Requirement: From the listing below, copy each line that holds "repeat".
Data for analysis: Begin
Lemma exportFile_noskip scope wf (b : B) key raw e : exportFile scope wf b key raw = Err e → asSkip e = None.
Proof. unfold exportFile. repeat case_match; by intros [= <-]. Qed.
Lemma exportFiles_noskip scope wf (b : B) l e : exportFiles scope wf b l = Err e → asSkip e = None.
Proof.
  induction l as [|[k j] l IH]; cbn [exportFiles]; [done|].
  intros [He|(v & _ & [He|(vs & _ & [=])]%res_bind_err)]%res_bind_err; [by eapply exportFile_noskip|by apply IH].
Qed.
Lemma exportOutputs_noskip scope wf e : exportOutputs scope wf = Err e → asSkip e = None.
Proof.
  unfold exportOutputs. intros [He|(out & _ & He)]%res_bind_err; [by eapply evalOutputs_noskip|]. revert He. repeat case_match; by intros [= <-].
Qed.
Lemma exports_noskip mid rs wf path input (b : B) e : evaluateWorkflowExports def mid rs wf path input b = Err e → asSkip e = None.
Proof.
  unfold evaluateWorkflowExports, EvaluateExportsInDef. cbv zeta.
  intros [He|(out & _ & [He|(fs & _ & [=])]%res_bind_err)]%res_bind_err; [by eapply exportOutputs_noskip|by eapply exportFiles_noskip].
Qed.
Data for analysis: End
Solution to the exercise:
Proof. unfold exportFile. repeat case_match; by intros [= <-]. Qed.
  unfold exportOutputs. intros [He|(out & _ & He)]%res_bind_err; [by eapply evalOutputs_noskip|]. revert He. repeat case_match; by intros [= <-].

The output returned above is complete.